The court action was prompted when San Carlos city officials on Friday declared an emergency in response to internal PG&E e-mails among utility engineers that expressed concerns about the 24-inch diameter, 3.8-mile pipeline lateral (Line 147) connecting separate 30-inch diameter lines (132 and 101) that run south-to-north up the peninsula.

Noting that the pipeline is safe and was thoroughly hydrostatically and pressure tested two years ago in the wake of the San Bruno pipeline failure and explosion on a segment of Line 132, PG&E officials said Monday they were in the process of lowering the lateral’s pressure to around 125 psi from around 300 psi. The combination utility needs to keep some pressure in the line to serve local needs and in case the line would have to be repressurized quickly to meet a sudden gas system need, a utility spokesperson told NGI.

Natural gas utility service on the peninsula will be unaffected by the pressure drop, the utility spokesperson said.

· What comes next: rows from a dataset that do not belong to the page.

(** Outside the contract: asked for no transition, [sample] on the fresh
    buffer returns the empty batch. *)
Lemma sample_zero_on_fresh_buffer_returns :
  exists self : demo_buffer,
    ReplayBuffer.__init__ (S754_zero false) 4 demo_space demo_actions = Returns self /\
    ReplayBuffer.upper_bound self = 0 /\
    ReplayBuffer.sample 0 self demo_random = (Returns empty_batch, demo_random).
Proof. eexists. split; [vm_compute; reflexivity | split; vm_compute; reflexivity]. Qed.

(** Ten transitions asked of the fresh buffer of capacity 4. *)
Lemma sample_before_any_store_raises_witness :
  ReplayBuffer.upper_bound (fresh (S754_zero false) 4 demo_space demo_actions) = 0 /\
  ReplayBuffer.sample 10 (fresh (S754_zero false) 4 demo_space demo_actions) demo_random
  = (Raises ValueError, demo_random).
Proof.
  apply (sample_before_any_store_raises
           (fresh (S754_zero false) 4 demo_space demo_actions) 10 demo_random).
  - reflexivity.
  - reflexivity.
  - lia.
Defined.

(** Capacity 0 is accepted by the constructor. *)
Lemma init_with_capacity_zero_returns :
  let capacity := 0 in
  capacity <= 0 /\
  returned (ReplayBuffer.__init__ (Obs := Z) (S754_zero false) capacity
              demo_space demo_actions)
  = true.
Proof. split; [lia | vm_compute; reflexivity]. Qed.

(** Action 7 of a two-action space is stored as it is. *)
Lemma out_of_range_action_is_stored :
  let self : demo_buffer := fresh (S754_zero false) 4 demo_space demo_actions in
  spaces.n (ReplayBuffer.action_space self) = 2 /\
  ~ (0 <= 7 < spaces.n (ReplayBuffer.action_space self)) /\
  exists self',
    ReplayBuffer.store_transition float32_of_float 0 1 7 1%float false self
    = (Returns tt, self') /\
    ReplayBuffer.actions self' !! 0%nat = Some [7].
Proof.
  cbv zeta. split; [reflexivity | split; [cbn; lia |]].
  eexists. split; vm_compute; reflexivity.
Qed.

Lemma store_transition_does_not_check_action_witness :
  store float32_of_float (demo_transition 0 7)
    (fresh (S754_zero false) 4 demo_space demo_actions)
  = (Returns tt,
     after_store float32_of_float (demo_transition 0 7)
       (fresh (S754_zero false) 4 demo_space demo_actions)) /\
  ReplayBuffer.actions
    (after_store float32_of_float (demo_transition 0 7)
       (fresh (S754_zero false) 4 demo_space demo_actions)) !! 0%nat
  = Some [7].
Proof.
  assert (Hwf : wf (fresh (S754_zero false) 4 demo_space demo_actions))
    by (split; cbn; first [lia | reflexivity | repeat constructor]).
  exact (store_transition_does_not_check_action float32_of_float
           (fresh (S754_zero false) 4 demo_space demo_actions)
           (demo_transition 0 7) Hwf).
Defined.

Based on the internal e-mails that again showed that PG&E had incorrectly identified a pipeline segment in which its records did not match the 83-year-old pipeline’s actual characteristics, San Carlos declared the emergency and Maltbie called an emergency meeting of the town’s city council. After PG&E refused to voluntarily shut down the pipeline lateral, the city sought and got the court injunction. City officials publicly criticized PG&E for not immediately shutting down the line as a transmission pipeline.

In September, the CPUC held two hearings related to the identification and subsequent reporting to the regulatory commission of a Line 147 record keeping error by PG&E (see Daily GPI, Sept. 6).

PG&E’s spokesperson stressed then and with the current situation that there has never been any safety problem involved, and the utility wants its employees to continue to raise issues when they see mistakes in the handling of records and any other aspects related to the safety of the utility’s massive gas pipeline system.

Late Sunday night San Carlos reported that PG&E had complied with the court injunction by taking Line 147 down to distribution-level pressure. “The lower pressure reduces the risk of a catastrophic explosion along the pipeline,” the city officials said.

Since the PG&E engineer’s e-mails surfaced last November, city officials and state and congressional elected officials have been leading the charge in questioning the utility’s handling of its pipeline safety enhancement efforts, their costs and who ultimately pays for them (see Daily GPI, Aug. 23; June 7;May 29).